**What this task involves:**
Copy all the lines of the data that include the word "completion".

Stored records
(** One round: [values] is the round's row of [splittable_values], dealer
    first. *)
Definition round_multipliers (evaluator : Evaluator)
    (ACE_HIGH KING_HIGH QUEEN_HIGH ACE KING : Z)
    (round_hands : list Hand) (values : list Z) (dealer_face_up : Z) : list Multipliers :=
  match values with
  | [] => []
  | dealer_value :: player_values =>
      imap (fun i player_value =>
              player_multipliers evaluator ACE_HIGH KING_HIGH QUEEN_HIGH ACE KING
                dealer_face_up dealer_value player_value (eval_hand round_hands i))
           player_values
  end.

(** Broadcasting of the rows of the value array against an array of [n]
    rows: the shapes agree, or a single row is repeated [n] times; anything
    else raises. *)
Definition broadcast_rows {A : Type} (n : nat) (rows : list (list A))
    : option (list (list A)) :=
  if decide (length rows = n) then Some rows
  else match rows with
       | [row] => Some (replicate n row)
       | _ => None
       end.

(** [GenerateMultipliers].  [hands] must hold a whole number of rounds
    (line 286), at least one round and one player (the result array of line
    171 cannot have size zero), and [hand_values] a whole number of rows (line
    181) which numpy broadcasts against the rounds: one row of values per
    round, or a single row used for every round. *)
Definition GenerateMultipliers (evaluator : Evaluator)
    (hands : list Hand) (hand_values : list Z) (num_players : nat)
    : option (list (list Multipliers)) :=
  let all_hands := S num_players in
  hand_rounds ← reshape all_hands hands;
  let num_rounds := length hand_rounds in
  guard (num_rounds <> 0 /\ num_players <> 0)%nat;;
  splittable_values ← reshape all_hands hand_values;
  value_rounds ← broadcast_rows num_rounds splittable_values;
  ACE_HIGH ← evaluate_hand [Card.new Card.RA Card.Clubs; Card.new Card.R2 Card.Diamonds;
                            Card.new Card.R4 Card.Diamonds];
  KING_HIGH ← evaluate_hand [Card.new Card.RK Card.Clubs; Card.new Card.R2 Card.Diamonds;
                             Card.new Card.R3 Card.Diamonds];
  QUEEN_HIGH ← evaluate_hand [Card.new Card.RQ Card.Clubs; Card.new Card.R2 Card.Diamonds;
                              Card.new Card.R3 Card.Diamonds];
  let ACE := Card.get_rank_int (Card.new Card.RA Card.Clubs) in
  let KING := Card.get_rank_int (Card.new Card.RK Card.Clubs) in
  let dealer_face_up := stride (all_hands * 3) (concat (map cards hands)) in
  Some (zip_with (fun face_up '(round_hands, values) =>
                    round_multipliers evaluator ACE_HIGH KING_HIGH QUEEN_HIGH ACE KING
                      round_hands values face_up)
                 dealer_face_up (zip hand_rounds value_rounds)).
(** A line with an unrecognized command name. *)
Definition unrecognized (tokens : list string) : bool :=
  match findCommand (nth 0 tokens EmptyString) commandArity with
  | None => true
  | Some _ => false
  end.

(** A line with a known command name and a wrong number of arguments. *)
Definition wrongArgumentCount (tokens : list string) : bool :=
  match findCommand (nth 0 tokens EmptyString) commandArity with
  | None => false
  | Some entry => negb (snd entry (List.length tokens))
  end.

(** The widget pointers after [createWaterControlDialog]. *)
Definition withDialog (s : Sandbox) : Prop :=
  isValid (snowLineSlider s) /\ isValid (snowMeltSlider s)
  /\ isValid (waterSpeedSlider s) /\ isValid (waterMaxStepsSlider s)
  /\ isValid (waterModeRadioBox s) /\ isValid (waterAttenuationSlider s)
  /\ isValid (waterRoughnessSlider s) /\ isValid (waterAbsorptionSlider s).

(** The widget pointers when [createWaterControlDialog] was not called:
    the four of the initializer list are null, the other four were
    never written. *)
Definition withoutDialog (s : Sandbox) : Prop :=
  snowLineSlider s = Null /\ waterSpeedSlider s = Null
  /\ waterMaxStepsSlider s = Null /\ waterAttenuationSlider s = Null
  /\ snowMeltSlider s = Indeterminate /\ waterModeRadioBox s = Indeterminate
  /\ waterRoughnessSlider s = Indeterminate
  /\ waterAbsorptionSlider s = Indeterminate.

(** What the constructor of [Sandbox] establishes and no command
    changes: a surface renderer for every window, and the water control
    dialog exactly when there is a water table. *)
Definition constructed (s : Sandbox) : Prop :=
  Forall (fun rs => surfaceRenderer rs <> None) (renderSettings s)
  /\ match waterTable s with
     | Some _ => withDialog s
     | None => withoutDialog s
     end.

End ControlPipe.

(** ** The simulation update block of [Sandbox::display] (Sandbox.cpp) *)

Module Display.

Import GridRequest.

(** A grid read back from the GPU: one value per cell. *)
Definition Grid : Type := list Q.

(** The threshold [1.0e-8f] of the stepping loop. *)
Definition epsilon : Q := 1 # 100000000.

(** What the update block does to the outside, in program order. *)
Inductive Event : Type :=
| GetRequest (taken : Request)
| UpdateBathymetry
| ReadBathymetryTexture (buffer : Z) (grid : Grid)
| UpdatePropertyGrid
| RunSimulationStep (maxStepSize timeStep : Q)
| ReadQuantityTexture (buffer : Z) (grid : Grid)
| ReadSnowTexture (buffer : Z) (grid : Grid)
| Complete (request : Request)
| MarkUpToDate (time : Q).

(** The members of [Sandbox] used by the update block.
    [hasWaterTable] is [waterTable!=0]; [waterMaxSteps] is an
    [unsigned int]. *)
Record Sandbox : Type := mkSandbox {
  hasWaterTable : bool;
  gridRequest : Request;
  waterSpeed : Q;
  waterMaxSteps : Z
}.

(** [Vrui::getApplicationTime()] and [Vrui::getFrameTime()], constant
    during one application frame. *)
Record Frame : Type := mkFrame {
  applicationTime : Q;
  frameTime : Q
}.

(** The state that [WaterTable2] keeps inside one OpenGL context (its
    textures), and the methods of [WaterTable2] and
    [PropertyGridCreator] that the update block calls.  Both classes
    are outside Sandbox.cpp, so they enter as an interface.
    [runSimulationStep force maxStepSize] is
    [runSimulationStep(force,...)] after [setMaxStepSize(maxStepSize)];
    it returns the new state and the time step taken. *)
Class WaterTableInterface (WaterTable : Type) : Type := {
  updateBathymetry : WaterTable -> WaterTable;
  readBathymetryTexture : WaterTable -> Grid;
  updatePropertyGrid : WaterTable -> WaterTable;
  runSimulationStep : bool -> Q -> WaterTable -> WaterTable * Q;
  readQuantityTexture : WaterTable -> Grid;
  readSnowTexture : WaterTable -> Grid
}.

Section Engine.

Context {WaterTable : Type} {I : WaterTableInterface WaterTable}.

(** [Sandbox::DataItem] together with the water table state of the
    same OpenGL context. *)
Record DataItem : Type := mkDataItem {
  waterTableTime : Q;
  waterTable : WaterTable
}.

(** The stepping loop
    [while(numSteps<waterMaxSteps&&totalTimeStep>1.0e-8f)].
    [stepsLeft] is [waterMaxSteps-numSteps].  Returns the water
    table after the loop and, for each step run, the maximum step
    size set and the time step returned. *)
Fixpoint steppingLoop (stepsLeft : nat) (totalTimeStep : Q) (w : WaterTable)
    : WaterTable * list (Q * Q) :=
  match stepsLeft with
  | O => (w, [])
  | S stepsLeft' =>
      if Qltb epsilon totalTimeStep then
        let (w', timeStep) := runSimulationStep false totalTimeStep w in
        let (w'', steps) :=
          steppingLoop stepsLeft' (totalTimeStep - timeStep) w' in
        (w'', (totalTimeStep, timeStep) :: steps)
      else (w, [])
  end.

Definition stepEvents (steps : list (Q * Q)) : list Event :=
  map (fun p => RunSimulationStep (fst p) (snd p)) steps.

(** The read-back of one grid, made when the request is active and
    wants that grid. *)
Definition readBack (request : Request) (buffer : Z) (ev : Event) : list Event :=
  if isActive request && negb (buffer =? 0) then [ev] else [].

(** The block guarded by
    [waterTable!=0&&dataItem->waterTableTime!=Vrui::getApplicationTime()]. *)
Definition display (fr : Frame) (s : Sandbox) (dataItem : DataItem)
    : Sandbox * DataItem * list Event :=
  if hasWaterTable s
     && negb (Qeq_bool (waterTableTime dataItem) (applicationTime fr))
  then
    let (slot, request) := getRequest (gridRequest s) in
    let w1 := updateBathymetry (waterTable dataItem) in
    let bathymetryRead :=
      readBack request (bathymetryBuffer request)
        (ReadBathymetryTexture (bathymetryBuffer request) (readBathymetryTexture w1)) in
    let w2 := updatePropertyGrid w1 in
    let totalTimeStep := (frameTime fr * waterSpeed s)%Q in
    let (w3, steps) :=
      steppingLoop (Z.to_nat (waterMaxSteps s)) totalTimeStep w2 in
    let waterRead :=
      readBack request (waterLevelBuffer request)
        (ReadQuantityTexture (waterLevelBuffer request) (readQuantityTexture w3)) in
    let snowRead :=
      readBack request (snowHeightBuffer request)
        (ReadSnowTexture (snowHeightBuffer request) (readSnowTexture w3)) in
    let completion := if isActive request then [Complete request] else [] in
    (mkSandbox (hasWaterTable s) slot (waterSpeed s) (waterMaxSteps s),
     mkDataItem (applicationTime fr) w3,
     [GetRequest request; UpdateBathymetry] ++ bathymetryRead
       ++ [UpdatePropertyGrid] ++ stepEvents steps
       ++ waterRead ++ snowRead ++ completion
       ++ [MarkUpToDate (applicationTime fr)])
  else (s, dataItem, []).

(** *** Several render windows in one application frame

    Vrui calls [display] once per window and hands it the
    [GLContextData] of that window's OpenGL context.  [contextData]
    maps a context to its data item; [sandbox] is shared. *)
Record World : Type := mkWorld {
  sandbox : Sandbox;
  contextData : nat -> DataItem
}.

Definition setContext (c : nat) (d : DataItem) (f : nat -> DataItem)
    : nat -> DataItem :=
  fun k => if (k =? c)%nat then d else f k.

Definition displayIn (fr : Frame) (c : nat) (w : World) : World * list Event :=
  let '(s', d', events) := display fr (sandbox w) (contextData w c) in
  (mkWorld s' (setContext c d' (contextData w)), events).
Lemma outer_loop_calm env st :
  (forall u s, quiet (env u s)) -> store_inv st -> heap_inv st -> calm_for env st ->
  forall snap,
  (forall u l, (u, l) ∈ snap -> dict_get (watches st) u = Some l) ->
  exists evs, outer_loop env snap st = done st evs /\
              Forall (fun e => is_push e = false) evs.
Proof.
  intros Hq Hinv Hh Hcalm. induction snap as [|[u l] snap IH]; intros Hsnap; simpl.
  - exists []. split; [reflexivity|constructor].
  - destruct (inner_loop_calm env u l (length (deref_dict st l)) st (Hq u) Hinv Hh Hcalm
                (Hsnap u l ltac:(left)) eq_refl (length (deref_dict st l)))
      as (evs1 & -> & H1).
    destruct IH as (evs2 & H2run & H2).
    { intros u' l' Hin. apply Hsnap. right. exact Hin. }
    rewrite and_then_done_run, H2run. simpl.
    exists (evs1 ++ evs2). split; [reflexivity|]. apply Forall_app. auto.
Qed.

(** X8. A pass in which no price crosses changes nothing and pushes
    nothing: when the command path is idle and every price is either
    unavailable or passes neither test of its entry, the store after the
    pass is the store before it, and no event of the pass is a push. *)
Theorem calm_pass_changes_nothing env st :
  reachable st -> (forall u s, quiet (env u s)) -> calm_for env st ->
  fst (alert_cycle env st) = st /\
  Forall (fun e => is_push e = false) (snd (alert_cycle env st)).
Proof.
  intros Hreach Hq Hcalm. pose proof (reachable_inv st Hreach) as Hinv.
  destruct (outer_loop_calm env st Hq Hinv (reachable_heap_inv st Hreach) Hcalm
              (snapshot st)) as (evs & Hrun & Hev).
  { intros u l Hin. apply dict_get_nodup; [exact (inv_keys st Hinv)|exact Hin]. }
  unfold alert_cycle. rewrite Hrun. simpl. split; [reflexivity|].
  apply Forall_app. split; [exact Hev|repeat constructor].
Qed.

(** X9. By itself the alert loop neither adds nor removes a watch: after a
    pass that the command path does not interleave with, [watches] and the
    per-user dictionaries are the same objects with the same keys, so every
    user has an entry for exactly the instruments they had. *)
Theorem quiet_pass_keeps_instruments env st :
  reachable st -> (forall u s, quiet (env u s)) ->
  let st' := fst (alert_cycle env st) in
  watches st' = watches st /\ user_dicts st' = user_dicts st /\
  (forall u s, is_Some (entry st' u s) <-> is_Some (entry st u s)).
Proof.
  intros Hreach Hq st'. pose proof (reachable_inv st Hreach) as Hinv.
  destruct (outer_loop_quiet env Hq (snapshot st) st Hinv) as (Hr & Hw & Hd & _ & _).
  { intros u l Hin. apply dict_get_nodup; [exact (inv_keys st Hinv)|exact Hin]. }
  assert (Hst : st' = r_store (outer_loop env (snapshot st) st)).
  { unfold st', alert_cycle. rewrite Hr. reflexivity. }
  rewrite Hst. split; [exact Hw|]. split; [exact Hd|].
  intros u s. unfold entry, deref_dict. rewrite Hw, Hd.
  destruct (dict_get (watches st) u) as [l|]; [|reflexivity].
  destruct (dict_get (default [] (user_dicts st !! l)) s); [|reflexivity].
  split; eauto.
Qed.

Lemma handle_message_users st u raw resp :
  watches st `prefix_of` watches (fst (handle_message st u raw resp)).
Proof.
  unfold handle_message.
  case_decide; [reflexivity|].
  case_decide.
  { destruct (match dict_get (watches st) u with
              | Some l => deref_dict st l | None => [] end); reflexivity. }
  destruct (startswith _ _ || startswith _ _).
  { destruct (split _) as [|tok [|stock_id toks]]; try reflexivity.
    destruct (dict_get (watches st) u) as [lu|]; [|reflexivity].
    destruct (dict_get (deref_dict st lu) stock_id); reflexivity. }
  destruct (isdigit _); [|reflexivity].
  destruct (get_tw_stock_price resp) as [price|]; [|reflexivity].
  simpl. destruct (dict_get (watches st) u) as [l|] eqn:Hu.
  - unfold put_watch. rewrite Hu. reflexivity.
  - unfold put_watch. simpl. rewrite dict_get_set_eq. simpl.
    rewrite dict_set_new by exact Hu. apply prefix_app_r. reflexivity.
Qed.

(** X11. A user is never removed from [watches]: a command or a pass of the
    alert loop, whatever is interleaved with it, only ever appends users, so
    each user keeps their position and their dictionary object, also after
    deleting their last instrument. *)
Theorem users_are_never_removed :
  (forall st user_id raw resp,
     watches st `prefix_of` watches (fst (handle_message st user_id raw resp))) /\
  (forall env st, watches st `prefix_of` watches (fst (alert_cycle env st))).
Proof.
  split; [exact handle_message_users|]. intros env st.
  apply (alert_cycle_preserves (fun st' => watches st `prefix_of` watches st')).
  - intros st' u raw resp H. etransitivity; [exact H|apply handle_message_users].
  - intros st' li i H. exact H.
  - reflexivity.
Qed.

(** X14. Only two replies come with a change of the store: whenever the
    reply is not "stopped" and not "watching" (help, list, not watching,
    no price, unparsed), the store is exactly as it was. *)
Theorem reply_tells_store_change st user_id raw resp :
  fst (handle_message st user_id raw resp) = st \/
  (exists stock_id, snd (handle_message st user_id raw resp) = ReplyStopped stock_id) \/
  (exists stock_id price,
     snd (handle_message st user_id raw resp) = ReplyWatching stock_id price).
Proof.
  unfold handle_message.
  case_decide; [auto|].
  case_decide.
  { destruct (match dict_get (watches st) user_id with
              | Some l => deref_dict st l | None => [] end); auto. }
  destruct (startswith _ _ || startswith _ _).
  { destruct (split _) as [|tok [|stock_id toks]]; auto.
    destruct (dict_get (watches st) user_id) as [lu|]; [|auto].
    destruct (dict_get (deref_dict st lu) stock_id); [|auto].
    right. left. eauto. }
  destruct (isdigit _); [|auto].
  destruct (get_tw_stock_price resp) as [price|]; [|auto].
  right. right. eauto.
Qed.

**Exercise answer:**
    let completion := if isActive request then [Complete request] else [] in
       ++ waterRead ++ snowRead ++ completion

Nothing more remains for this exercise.